What you need to do:
Copy each line below in which the string "ensureDir" appears.

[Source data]
(** ** What [get_status] reports after an exception *)

(** C5 at the failing input. The conversion of the only task raised; the
    unit went back to polling, found the queue empty, slept, and set
    [idle]. No unit owns a task, and yet [get_status] reports the file and
    the progress of the failed task: line 124 is not run on this path. *)
Lemma get_status_reports_failed_task :
  let s := state_after one_task_raises one_pending_task in
  reachable example_idents s
  ∧ raised s 7 = 1
  ∧ units_sum (processing every) (worker_threads (monitor s)) = 0
  ∧ units_sum (about_to_push every) (worker_threads (monitor s)) = 0
  ∧ ∃ w, worker_threads (monitor s) !! 0 = Some w
         ∧ pc w = W_inner
         ∧ status_idle (get_status w) = true
         ∧ status_current_file (get_status w) = "a.mkv"
         ∧ status_progress (get_status w) !! "percent" = Some "50".
Proof.
  split.
  { exists (example_settings 1), [example_task 7 "a.mkv"], [], one_task_raises.
    vm_compute. reflexivity. }
  split; [vm_compute; reflexivity|].
  split; [vm_compute; reflexivity|].
  split; [vm_compute; reflexivity|].
  eexists. split; [vm_compute; reflexivity|].
  split_and!; vm_compute; reflexivity.
Qed.

(** The sibling path: after a conversion that returned, line 124 has reset
    [current_task], and [get_status] reports no file and no progress. *)
Lemma get_status_after_push :
  let s := state_after one_task_reported one_pending_task in
  ∃ w, worker_threads (monitor s) !! 0 = Some w
       ∧ status_idle (get_status w) = true
       ∧ status_current_file (get_status w) = EmptyString
       ∧ status_progress (get_status w) = ∅.
Proof.
  eexists. split; [vm_compute; reflexivity|].
  split_and!; vm_compute; reflexivity.
Qed.

(** ** The registry after a sequence of resizes *)

(** C3 at the failing input. The limit goes 2, 1, 3, 2 and worker 1 stops
    in between. [initWorkerThreads] returns with the limit 2 and the
    workers 0 and 2 registered, both alive and neither marked redundant:
    worker 1 is missing and worker 2 stays. The next call looks up key 1
    and ends in [KeyError], which ends the monitor thread. *)
Lemma registry_gap_after_resizes :
  let s := state_after limit_2_1_3_2 nothing_pending in
  reachable example_idents s
  ∧ monitor_pc s = S_loop
  ∧ NUMBER_OF_WORKERS (settings (monitor s)) = 2%Z
  ∧ (fun w => (isAlive w, redundant_flag w)) <$> worker_threads (monitor s)
    = <[0 := (true, false)]> (<[2 := (true, false)]> ∅)
  ∧ ¬ dense_keys (worker_threads (monitor s))
  ∧ initWorkerThreads example_idents (monitor s) = Raise (KeyError 1)
  ∧ monitor_pc (state_after (monitor_steps 2) s) = S_crashed (KeyError 1).
Proof.
  split.
  { exists (example_settings 2), [], [], limit_2_1_3_2.
    vm_compute. reflexivity. }
  split_and!; try (vm_compute; reflexivity).
  intros Hd. vm_compute in Hd. discriminate.
Qed.

(** * Further properties of the code *)

(** ** [process_item] *)

(** X1. What [process_item] returns, for a unit that owns a task: [True]
    exactly when the output directory could be made, the generated
    arguments are not empty and the conversion returned [True]; [False]
    when the arguments are empty (the conversion is then not run) or the
    conversion returned [False]; it is left by an exception exactly when
    one of the three calls raises, and then by the exception of that call,
    whatever its class. The last line it logs is at level "info" for
    [True] and "warning" for [False]. *)
Theorem process_item_outcome eng w t :
  current_task w = CT_task t →
  let r := (process_item eng w).2 in
  let nonempty := ∃ arg args, generate_ffmpeg_args eng = Returns (arg :: args) in
  (r = Ok true ↔
     ensureDir eng = Returns () ∧ nonempty
     ∧ convert_file_and_fetch_progress eng = Returns true)
  ∧ (r = Ok false ↔
       ensureDir eng = Returns ()
       ∧ (generate_ffmpeg_args eng = Returns []
          ∨ nonempty ∧ convert_file_and_fetch_progress eng = Returns false))
  ∧ (∀ msg, r = Raise (Exception msg) ↔ engine_raises eng (Exception msg))
  ∧ (∀ e, r = Raise e ↔ engine_raises eng e)
  ∧ (∀ b, r = Ok b →
       last (logger (process_item eng w).1)
       = Some (log_record
                 ((if b then "Successfully converted file '"
                   else "Failed to convert file '")
                    +:+ source_abspath t +:+ "'")
                 EmptyString (if b then "info" else "warning"))).
Proof.
  intros Ht. unfold process_item, engine_raises. rewrite Ht.
  destruct (ensureDir eng) as [[]|m1];
    destruct (generate_ffmpeg_args eng) as [[|a args]|m2];
    destruct (convert_file_and_fetch_progress eng) as [[|]|m3]; simpl;
    (split_and!;
     [ split; [done || (intros _; split_and!; eauto) | by intros (? & (? & ? & ?) & ?)]
     | split; [done || (intros _; split; eauto)
              | intros (? & [?|[(? & ? & ?) ?]]); congruence]
     | intros msg; split;
       [ intros Hr; simplify_eq; eauto 10
       | intros [?|[[? ?]|(? & (? & ? & ?) & ?)]]; congruence ]
     | intros e; split;
       [ intros Hr; simplify_eq; eauto 10
       | intros [?|[[? ?]|(? & (? & ? & ?) & ?)]]; congruence ]
     | intros b Hr; simplify_eq; try apply last_snoc ]).
Qed.

Lemma process_item_outcome_witness :
  let w := set_current_task (CT_task (example_task 7 "a.mkv"))
             (started_worker example_idents 0) in
  (process_item engine_converts w).2 = Ok true
  ∧ (process_item engine_fails_to_convert w).2
    = Raise (Exception "ffmpeg exited with code 1").
Proof.
  set (w := set_current_task (CT_task (example_task 7 "a.mkv"))
              (started_worker example_idents 0)).
  pose proof (process_item_outcome engine_converts w
                (example_task 7 "a.mkv") eq_refl) as (H1 & _).
  pose proof (process_item_outcome engine_fails_to_convert w
                (example_task 7 "a.mkv") eq_refl) as (_ & _ & H3 & _).
  split.
  - apply H1. split_and!; [done| |done]. by eexists _, _.
  - apply H3. right. right. split_and!; [done| |done]. by eexists _, _.
Defined.

(** ** [getJobProgress] and [get_status] *)

(** X2. The progress dictionary of [get_status] is empty exactly when the
    unit holds no task ([None] or the empty dictionary), and so is the
    reported file name; when the unit holds a task the dictionary has
    exactly the ten keys, each with the field of the task of that name, and
    the file name is the base name of the task. *)
Theorem get_status_progress self :
  (status_progress (get_status self) = ∅ ↔
     ∀ t, current_task self ≠ CT_task t)
  ∧ ((∀ t, current_task self ≠ CT_task t) →
       status_current_file (get_status self) = EmptyString)
  ∧ ∀ t, current_task self = CT_task t →
      let p := status_progress (get_status self) in
      dom p = progress_keys ∧ size p = 10
      ∧ p !! "duration" = Some (duration (ffmpeg t))
      ∧ p !! "src_fps" = Some (src_fps (ffmpeg t))
      ∧ p !! "elapsed" = Some (elapsed (ffmpeg t))
      ∧ p !! "time" = Some (time (ffmpeg t))
      ∧ p !! "percent" = Some (percent (ffmpeg t))
      ∧ p !! "frame" = Some (frame (ffmpeg t))
      ∧ p !! "fps" = Some (fps (ffmpeg t))
      ∧ p !! "speed" = Some (speed (ffmpeg t))
      ∧ p !! "bitrate" = Some (bitrate (ffmpeg t))
      ∧ p !! "file_size" = Some (file_size (ffmpeg t))
      ∧ status_current_file (get_status self) = source_basename t.
Proof.
  assert (∀ t, current_task self = CT_task t →
               dom (getJobProgress self) = progress_keys) as Hdom.
  { intros t Ht. unfold getJobProgress. rewrite Ht.
    rewrite !dom_insert_L, dom_empty_L. vm_compute. reflexivity. }
  split_and!.
  - split.
    + intros Hp t Ht. specialize (Hdom t Ht). simpl in Hp.
      rewrite Hp, dom_empty_L in Hdom. vm_compute in Hdom. discriminate.
    + intros Hno. simpl. unfold getJobProgress.
      destruct (current_task self) as [| |t]; [done..|]. by destruct (Hno t).
  - intros Hno. simpl.
    destruct (current_task self) as [| |t]; [done..|]. by destruct (Hno t).
  - intros t Ht p. subst p. simpl. split; [by eapply Hdom|].
    split; [rewrite <- size_dom, (Hdom t Ht); vm_compute; reflexivity|].
    unfold getJobProgress. rewrite Ht. split_and!; vm_compute; reflexivity.
Qed.

(** ** [initWorkerThreads], [startWorkerThread] *)

Lemma initWorkerThreads_starts_missing_witness :
  ∃ self', initWorkerThreads example_idents (pool_with_limit 4) = Ok self'
    ∧ dom (worker_threads self') = set_seq 0 (Z.to_nat 4)
    ∧ (∀ k w, worker_threads (pool_with_limit 4) !! k = Some w →
         worker_threads self' !! k = Some w)
    ∧ remove_list self' = remove_list (pool_with_limit 4).
Proof.
  apply (initWorkerThreads_starts_missing_workers example_idents
           (pool_with_limit 4)).
  - vm_compute. reflexivity.
  - change (map_Forall (fun (_ : nat) w => isAlive w = true)
              (worker_threads (pool_with_limit 4))).
    refine (bool_decide_unpack _ _). vm_compute. exact I.
  - vm_compute. discriminate.
Defined.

Result for this exercise:
     ensureDir eng = Returns () ∧ nonempty
       ensureDir eng = Returns ()
  destruct (ensureDir eng) as [[]|m1];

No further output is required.